* Activity *
Write out, without any change, the lines in the material below that run from the line with "if truthy a then a else b." through the line with "Inductive qval : Type", both included.

+-------+

(** * OddsEngine proxy: the request handlers and their cache

    A shallow embedding of the four server variants of the repository

      - [railway-proxy-server.js] and [railway-proxy-server-fixed.js]
        (module [Railway]; the two [app.get('/v1/*')] handlers are the same
        statement for statement, apart from logging and [method: 'GET']),
      - the middleware variant with [cacheMiddleware] (module [Middleware]),
      - [proxy.js] (module [Simple]),

    and the properties of the forwarding and caching logic.

    Modelling conventions.  JavaScript strings are byte strings ([string]),
    [undefined] is [None], [Date.now()] is an integer number of milliseconds
    ([Z]), the [Map] used as cache is a [gmap string entry].  A handler runs
    against a [world] (the cache and the log of upstream calls) in a small
    state-and-exception monad; [try { ... } catch (error) { ... }] is
    [try_catch].  What the handler hands to Express ([res.status(s).json(b)])
    is the [response] record.  One handler run reads the clock at most once
    per call site and calls [fetch] at most once, so the readings and the
    behaviour of the upstream are given per run in an [env].  In the
    modules [Railway], [Middleware] and [Simple] every awaited promise is
    taken to settle; module [Awaiting] is the Railway handler over promises
    that may stay pending, and agrees with [Railway] when they settle.
    Handler runs are taken one after the other: a run is one step on the
    world.  The Railway and middleware handlers never look inside a payload,
    so JSON numbers are kept as integers. *)

From Stdlib Require Import ZArith Ascii String List Bool Lia.
From stdpp Require Import base option gmap strings pretty.

Set Warnings "-register-all".
Local Open Scope Z_scope.

(** ** JavaScript values that the handlers touch *)

(** JSON values: upstream payloads and the bodies given to [res.json]. *)
Inductive json : Type :=
| JNull
| JBool (b : bool)
| JNum (n : Z)
| JStr (s : string)
| JArr (items : list json)
| JObj (fields : list (string * json)).

(** The outcome of awaiting a promise. *)
Inductive settled (A : Type) : Type :=
| Fulfilled (value : A)
| Rejected (message : string).
Arguments Fulfilled {A} value.
Arguments Rejected {A} message.

(** Truthiness of a value that is a string or [undefined]. *)
Definition truthy_str (s : string) : bool :=
  match s with
  | EmptyString => false
  | String _ _ => true
  end.

Definition truthy (v : option string) : bool :=
  match v with
  | Some s => truthy_str s
  | None => false
  end.

(** [a || b] on such values. *)
Definition js_or (a b : option string) : option string :=
  if truthy a then a else b.

(** ** [req.query] and [new URLSearchParams(req.query).toString()] *)

(** A value of Express's parsed query object: a string, an array (a
    parameter given several times) or a nested object. *)
Inductive qval : Type :=
| QStr (s : string)
| QArr (items : list qval)
| QObj (fields : list (string * qval)).

(** [String(v)], the conversion the [URLSearchParams] constructor applies to
    every property value of the object it is given. *)
Fixpoint js_String (v : qval) : string :=
  match v with
  | QStr s => s
  | QArr items =>
      (fix join (l : list qval) : string :=
         match l with
         | [] => EmptyString
         | x :: rest =>
             match rest with
             | [] => js_String x
             | _ :: _ => js_String x +:+ "," +:+ join rest
             end
         end) items
  | QObj _ => "[object Object]"
  end.

(** The application/x-www-form-urlencoded byte serializer: [*-._] and the
    ASCII alphanumerics stand for themselves, a space becomes [+], every
    other byte becomes [%XX] in upper-case hexadecimal. *)
Definition urlencoded_literal (c : ascii) : bool :=
  let n := nat_of_ascii c in
  (((48 <=? n) && (n <=? 57)) || ((65 <=? n) && (n <=? 90))
   || ((97 <=? n) && (n <=? 122))
   || (n =? 42) || (n =? 45) || (n =? 46) || (n =? 95))%nat.

Definition hex_digit (n : nat) : ascii :=
  ascii_of_nat (if (n <? 10)%nat then 48 + n else 55 + n)%nat.

Definition urlencode_byte (c : ascii) : string :=
  if urlencoded_literal c then String c EmptyString
  else if Ascii.eqb c " " then "+"
  else String "%" (String (hex_digit (nat_of_ascii c / 16))
                     (String (hex_digit (nat_of_ascii c mod 16)) EmptyString)).

Fixpoint urlencode (s : string) : string :=
  match s with
  | EmptyString => EmptyString
  | String c rest => urlencode_byte c +:+ urlencode rest
  end.

(** The serializer: [name=value] pairs joined by [&]. *)
Fixpoint urlencoded_serialize (pairs : list (string * string)) : string :=
  match pairs with
  | [] => EmptyString
  | (k, v) :: rest =>
      match rest with
      | [] => urlencode k +:+ "=" +:+ urlencode v
      | _ :: _ => urlencode k +:+ "=" +:+ urlencode v +:+ "&" +:+ urlencoded_serialize rest
      end
  end.

(** [new URLSearchParams(query)]: one pair per property, in the object's
    enumeration order, the value converted with [String]. *)
Definition URLSearchParams (query : list (string * qval)) : list (string * string) :=
  map (fun kv => (fst kv, js_String (snd kv))) query.

Definition URLSearchParams_toString (query : list (string * qval)) : string :=
  urlencoded_serialize (URLSearchParams query).

(** ** The shared store, upstream calls and responses *)

(** A cache entry, [{ data, timestamp }]. *)
Record entry : Type := Entry { data : json; timestamp : Z }.

(** One call of [fetch(url, { headers: { 'X-API-Key': key, ... } })]. *)
Record upstream_call : Type :=
  UpstreamCall { call_url : string; call_key : option string }.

+-------+

* Task solution *
  if truthy a then a else b.

(** ** [req.query] and [new URLSearchParams(req.query).toString()] *)

(** A value of Express's parsed query object: a string, an array (a
    parameter given several times) or a nested object. *)
Inductive qval : Type :=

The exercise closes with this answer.